Gartlehner für strengere 3G und kostenpflichtige Tests

Mittelfristig sei die Strategie, die Bevölkerung in die Eigenverantwortung zu entlassen, richtig, jetzt sei es dafür aber noch zu früh, konterte Gartlehner dem Vorstoß. Der Epidemiologe sprach sich weiters dafür aus, die 3G-Regeln in der Nachtgastronomie (wonach Personen, um Einlass zu erhalten genesen, getestet oder geimpft sein müssen, Anm.) strenger zu gestalten und kann sich auch vorstellen, Corona-Tests kostenpflichtig zu machen, um die Menschen zur Impfung zu bewegen.

Eine Impfpflicht im Gesundheitsbereich wie in Frankreich hält Gartlehner für überlegenswert. Was die Infektion von Vollimmunisierten betrifft, beruhig er: Diese hätten keine schweren Verläufe.

Auch der Komplexitätsforscher Stefan Thurner warnt vor zu viel Lockerheit. "Wir brauchen einen Sicherheitspuffer. Sollte die Durchimpfungsrate bei circa 60 Prozent stagnieren, wird die Gefahr für große Ausbrüche bleiben“, sagte er dem „Kurier“. Für Simulationsforscher Nikolas Popper ist der aktuelle Anstieg der Zahlen nicht überraschend, er sei die logische Konsequenz aus den Öffnungsschritten. Um die Dynamik zu bremsen, müssten zwei Dinge getan werden: "Möglichst viele Menschen durchimpfen und Testscreenings durchführen", meinte Popper.

SPÖ moniert "Kaltschnäuzigkeit" des Kanzlers

SPÖ-Gesundheitssprecher Philip Kucher stieß sich indes an der "Kaltschnäuzigkeit" des Kanzlers. Offenbar wolle sich Kurz von jeder Verantwortung im Zusammenhang mit dem Pandemie-Management verabschieden: "Wenn er die Pandemie jetzt zur Privatsache erklärt, überlässt er alle, die sich nicht impfen lassen können - Kinder unter 12 Jahren und Menschen, die sich aus Gesundheitsgründen nicht impfen dürfen - der Pandemie."
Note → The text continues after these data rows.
(* ===== verification/AuthSession.v ===== *)
(** * The AuthSession aggregate ([domain/auth_session.rs])

    The state of one authorization flow, from [/authorize] to the issue of a
    code.  Each transition returns the new state and a change value that the
    repository persists in one statement.  Values the source draws from the
    random generator ([AuthSessionId::generate], [HandoffHandle::generate]) are
    arguments here: [fresh_id], [fresh_handle]. *)

From S2P Require Import Prelude Values External AuthorizationRequest.

(** Newtypes over [String]: a plain secret and its SHA-256. *)
Record AuthSessionId : Type := { session_id_plain : string }.
Record AuthSessionIdHash : Type := { session_id_hash : string }.
Record HandoffHandle : Type := { handle_plain : string }.
Record HandoffHandleHash : Type := { handle_hash_value : string }.
#[export] Instance AuthSessionIdHash_eq_dec : EqDecision AuthSessionIdHash.
Proof. solve_decision. Defined.
#[export] Instance HandoffHandleHash_eq_dec : EqDecision HandoffHandleHash.
Proof. solve_decision. Defined.

Definition session_id_from_presented (raw : string) : option AuthSessionId :=
  if str_is_empty raw then None else Some {| session_id_plain := raw |}.
Definition handle_from_presented (raw : string) : option HandoffHandle :=
  if str_is_empty raw then None else Some {| handle_plain := raw |}.

Record PendingHandoff : Type := { ho_handle_hash : HandoffHandleHash; ho_expires_at : DateTime }.

Record Authentication : Type := {
  au_user_id : Uuid;
  au_auth_time : DateTime;
  au_sso_sid : option string;
  au_methods : option (list AuthenticationMethod)
}.

Inductive AuthenticationProgress : Type :=
  | Anonymous
  | PasswordVerified (user_id : Uuid) (verified_at : DateTime)
  | Authenticated (authentication : Authentication) (password_verified_at : option DateTime).

Record IdRotation : Type := { rot_previous : AuthSessionIdHash; rot_issued : AuthSessionId }.
Record HandoffExchange : Type := { hx_consumed : HandoffHandleHash; hx_rotation : IdRotation }.
Inductive HandoffUnavailable : Type := handoff_unavailable.
Record PasswordVerification : Type := {
  pv_user_id : Uuid; pv_verified_at : DateTime; pv_rotation : IdRotation }.
Record AuthenticationCompletion : Type := {
  ac_authentication : Authentication; ac_rotation : IdRotation }.

Record AuthSession : Type := {
  as_id_hash : AuthSessionIdHash;
  as_tenant_id : TenantId;
  as_request : AuthorizationRequest;
  as_handoff : option PendingHandoff;
  as_progress : AuthenticationProgress;
  as_expires_at : DateTime;
  as_created_at : DateTime;
  as_updated_at : DateTime
}.

(** The columns, as [AuthSessionParts] lists them. *)
Record AuthSessionParts : Type := {
  ap_id_hash : AuthSessionIdHash;
  ap_tenant_id : TenantId;
  ap_request : AuthorizationRequest;
  ap_handle_hash : option HandoffHandleHash;
  ap_handle_expires_at : option DateTime;
  ap_authenticated_user_id : option Uuid;
  ap_auth_time : option DateTime;
  ap_password_verified_at : option DateTime;
  ap_sso_sid : option string;
  ap_authentication_methods : option (list AuthenticationMethod);
  ap_expires_at : DateTime;
  ap_created_at : DateTime;
  ap_updated_at : DateTime
}.

Definition progress_of_parts (p : AuthSessionParts) : AuthenticationProgress :=
  match ap_authenticated_user_id p, ap_auth_time p, ap_password_verified_at p with
  | Some user_id, Some auth_time, password_verified_at =>
      Authenticated {| au_user_id := user_id; au_auth_time := auth_time;
                       au_sso_sid := ap_sso_sid p; au_methods := ap_authentication_methods p |}
                    password_verified_at
  | Some user_id, None, Some verified_at => PasswordVerified user_id verified_at
  | _, _, _ => Anonymous
  end.
Definition handoff_of_parts (p : AuthSessionParts) : option PendingHandoff :=
  match ap_handle_hash p, ap_handle_expires_at p with
  | Some h, Some e => Some {| ho_handle_hash := h; ho_expires_at := e |}
  | _, _ => None
  end.
(** [AuthSession::reconstitute]. *)
Definition reconstitute (p : AuthSessionParts) : AuthSession := {|
  as_id_hash := ap_id_hash p;
  as_tenant_id := ap_tenant_id p;
  as_request := ap_request p;
  as_handoff := handoff_of_parts p;
  as_progress := progress_of_parts p;
  as_expires_at := ap_expires_at p;
  as_created_at := ap_created_at p;
  as_updated_at := ap_updated_at p |}.

(** [AuthSession::to_parts]. *)
Definition to_parts (s : AuthSession) : AuthSessionParts :=
  let '(user, auth_time, verified_at, sid, methods) :=
    match as_progress s with
    | Anonymous => (None, None, None, None, None)
    | PasswordVerified user_id verified_at => (Some user_id, None, Some verified_at, None, None)
    | Authenticated a pv =>
        (Some (au_user_id a), Some (au_auth_time a), pv, au_sso_sid a, au_methods a)
    end in
  {| ap_id_hash := as_id_hash s;
     ap_tenant_id := as_tenant_id s;
     ap_request := as_request s;
     ap_handle_hash := ho_handle_hash <$> as_handoff s;
     ap_handle_expires_at := ho_expires_at <$> as_handoff s;
     ap_authenticated_user_id := user;
     ap_auth_time := auth_time;
     ap_password_verified_at := verified_at;
     ap_sso_sid := sid;
     ap_authentication_methods := methods;
     ap_expires_at := as_expires_at s;
     ap_created_at := as_created_at s;
     ap_updated_at := as_updated_at s |}.

Definition session_is_expired_at (s : AuthSession) (now : DateTime) : bool :=
  (as_expires_at s <=? now)%Z.
Definition handoff_is_valid_at (s : AuthSession) (now : DateTime) : bool :=
  is_some_and (fun h => (now <? ho_expires_at h)%Z) (as_handoff s).

Definition identified_user (s : AuthSession) : option Uuid :=
  match as_progress s with
  | Anonymous => None
  | PasswordVerified user_id _ => Some user_id
  | Authenticated a _ => Some (au_user_id a)
  end.
Definition password_verified_user (s : AuthSession) : option Uuid :=
  match as_progress s with
  | Anonymous => None
  | PasswordVerified user_id _ => Some user_id
  | Authenticated a pv => (fun _ => au_user_id a) <$> pv
  end.
Definition completed_authentication (s : AuthSession) : option Authentication :=
  match as_progress s with Authenticated a _ => Some a | _ => None end.

Section transitions.
Context {HS : Hashing}.

Definition hash_session_id (i : AuthSessionId) : AuthSessionIdHash :=
  {| session_id_hash := sha256_hex (session_id_plain i) |}.
Definition hash_handle (h : HandoffHandle) : HandoffHandleHash :=
  {| handle_hash_value := sha256_hex (handle_plain h) |}.
Definition issued_hash (r : IdRotation) : AuthSessionIdHash := hash_session_id (rot_issued r).

(** [AuthSession::start]. *)
Definition start (tenant_id : TenantId) (request : AuthorizationRequest) (now : DateTime)
  (lifetime handoff_lifetime : Duration)
  (fresh_handle : HandoffHandle) (fresh_id : AuthSessionId) : AuthSession * HandoffHandle :=
  ({| as_id_hash := hash_session_id fresh_id;
      as_tenant_id := tenant_id;
      as_request := request;
      as_handoff := Some {| ho_handle_hash := hash_handle fresh_handle;
                            ho_expires_at := (now + handoff_lifetime)%Z |};
      as_progress := Anonymous;
      as_expires_at := (now + lifetime)%Z;
      as_created_at := now;
      as_updated_at := now |}, fresh_handle).

(** [rotate_id], with the progress and handoff the caller has already set. *)
Definition rotate_id (s : AuthSession) (fresh_id : AuthSessionId) : AuthSession * IdRotation :=
  ({| as_id_hash := hash_session_id fresh_id;
      as_tenant_id := as_tenant_id s;
      as_request := as_request s;
      as_handoff := as_handoff s;
      as_progress := as_progress s;
      as_expires_at := as_expires_at s;
      as_created_at := as_created_at s;
      as_updated_at := as_updated_at s |},
   {| rot_previous := as_id_hash s; rot_issued := fresh_id |}).

Definition with_handoff (s : AuthSession) (h : option PendingHandoff) : AuthSession :=
  {| as_id_hash := as_id_hash s; as_tenant_id := as_tenant_id s; as_request := as_request s;
     as_handoff := h; as_progress := as_progress s; as_expires_at := as_expires_at s;
     as_created_at := as_created_at s; as_updated_at := as_updated_at s |}.
Definition with_progress (s : AuthSession) (p : AuthenticationProgress) : AuthSession :=
  {| as_id_hash := as_id_hash s; as_tenant_id := as_tenant_id s; as_request := as_request s;
     as_handoff := as_handoff s; as_progress := p; as_expires_at := as_expires_at s;
     as_created_at := as_created_at s; as_updated_at := as_updated_at s |}.

(** [AuthSession::exchange_handoff].  [handoff.take().expect(..)] cannot fail
    behind the guard: the match on [as_handoff] is the guard's witness. *)
Definition exchange_handoff (s : AuthSession) (now : DateTime) (fresh_id : AuthSessionId)
  : Result HandoffUnavailable (AuthSession * HandoffExchange) :=
  if negb (handoff_is_valid_at s now) || session_is_expired_at s now
  then Err handoff_unavailable
  else match as_handoff s with
  | Some h =>
      let '(s', rotation) := rotate_id (with_handoff s None) fresh_id in
      Ok (s', {| hx_consumed := ho_handle_hash h; hx_rotation := rotation |})
  | None => Err handoff_unavailable
  end.

(** [AuthSession::record_password_verification]. *)
Definition record_password_verification (s : AuthSession) (user_id : Uuid)
  (verified_at : DateTime) (fresh_id : AuthSessionId) : AuthSession * PasswordVerification :=
  let '(s', rotation) := rotate_id (with_progress s (PasswordVerified user_id verified_at)) fresh_id in
  (s', {| pv_user_id := user_id; pv_verified_at := verified_at; pv_rotation := rotation |}).

Definition password_verified_before (p : AuthenticationProgress) : option DateTime :=
  match p with
  | Anonymous => None
  | PasswordVerified _ verified_at => Some verified_at
  | Authenticated _ pv => pv
  end.
(** [AuthSession::complete_authentication]. *)
Definition complete_authentication (s : AuthSession) (a : Authentication)
  (fresh_id : AuthSessionId) : AuthSession * AuthenticationCompletion :=
  let pv := password_verified_before (as_progress s) in
  let '(s', rotation) := rotate_id (with_progress s (Authenticated a pv)) fresh_id in
  (s', {| ac_authentication := a; ac_rotation := rotation |}).
End transitions.

(** ** Lemmas *)

(** Decomposing into columns loses nothing. *)
Lemma reconstitute_to_parts s : reconstitute (to_parts s) = s.
Proof.
  destruct s as [i t r h p e c u]. unfold reconstitute, to_parts; cbn.
  destruct h as [[hh he]|], p as [|uid v|[uid at_ sid ms] pv]; reflexivity.
Qed.

(** The columns that do not depend on the progress. *)
Create HintDb parts.
Ltac by_progress := intros s; unfold to_parts; by destruct (as_progress s).
Lemma to_parts_id_hash : forall s, ap_id_hash (to_parts s) = as_id_hash s.
Proof. by_progress. Qed.
Lemma to_parts_tenant_id : forall s, ap_tenant_id (to_parts s) = as_tenant_id s.
Proof. by_progress. Qed.
Lemma to_parts_request : forall s, ap_request (to_parts s) = as_request s.
Proof. by_progress. Qed.
Lemma to_parts_handle_hash : forall s, ap_handle_hash (to_parts s) = ho_handle_hash <$> as_handoff s.
Proof. by_progress. Qed.
Lemma to_parts_handle_expires_at :
  forall s, ap_handle_expires_at (to_parts s) = ho_expires_at <$> as_handoff s.
Proof. by_progress. Qed.
Lemma to_parts_expires_at : forall s, ap_expires_at (to_parts s) = as_expires_at s.
Proof. by_progress. Qed.
Lemma to_parts_verified_at :
  forall s, ap_password_verified_at (to_parts s) = password_verified_before (as_progress s).
Proof. by_progress. Qed.
#[export] Hint Rewrite to_parts_id_hash to_parts_tenant_id to_parts_request to_parts_handle_hash
  to_parts_handle_expires_at to_parts_expires_at to_parts_verified_at : parts.

Section lemmas.
Context {HS : Hashing}.

(** Each transition replaces the identifier and reports the one it replaced. *)
Lemma record_password_verification_spec s u v i s' c :
  record_password_verification s u v i = (s', c) ->
  as_id_hash s' = hash_session_id i /\ rot_previous (pv_rotation c) = as_id_hash s
  /\ rot_issued (pv_rotation c) = i
  /\ as_progress s' = PasswordVerified u v /\ completed_authentication s' = None.
Proof. by intros [= <- <-]. Qed.
Lemma complete_authentication_spec s a i s' c :
  complete_authentication s a i = (s', c) ->
  as_id_hash s' = hash_session_id i /\ rot_previous (ac_rotation c) = as_id_hash s
  /\ rot_issued (ac_rotation c) = i /\ completed_authentication s' = Some a.
Proof. by intros [= <- <-]. Qed.
Lemma exchange_handoff_Ok s now i s' x :
  exchange_handoff s now i = Ok (s', x) <->
  exists h, as_handoff s = Some h /\ (now < ho_expires_at h)%Z /\ (now < as_expires_at s)%Z
    /\ s' = (rotate_id (with_handoff s None) i).1
    /\ x = {| hx_consumed := ho_handle_hash h;
              hx_rotation := {| rot_previous := as_id_hash s; rot_issued := i |} |}.
Proof.
  unfold exchange_handoff, handoff_is_valid_at, session_is_expired_at.
  destruct (as_handoff s) as [h|]; cbn; [|naive_solver].
  destruct (Z.ltb_spec now (ho_expires_at h)); cbn; [|naive_solver lia].
  destruct (Z.leb_spec (as_expires_at s) now); cbn; [naive_solver lia|].
  split; [intros [= <- <-]; by exists h | intros (h' & [= <-] & _ & _ & -> & ->); done].
Qed.
(** An exchanged handle is gone: the next exchange is refused. *)
Lemma exchange_handoff_once s now i s' x now' i' :
  exchange_handoff s now i = Ok (s', x) ->
  exchange_handoff s' now' i' = Err handoff_unavailable.
Proof. rewrite exchange_handoff_Ok. by intros (h & _ & _ & _ & -> & _). Qed.
End lemmas.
Umweltmediziner Hans-Peter Hutter plädierte gegenüber Ö1 für weiterhin "einfache, kleinere Maßnahmen" über den Sommer. Das sei besser "als tatsächlich wieder größere Bewegungseinschränkungen hin in den Herbst hinein". Man dürfe nicht vergessen, "es sind noch viele nicht geimpft und einige werden auch nicht impfen gehen, beiziehungsweise einige können auch gar nicht geimpft werden, sodass man sich nur auf das Impfen stützt, aus meiner Sicht wirklich zu wenig ist", sagte der Forscher vom Zentrum für Public Health der MedUni Wien.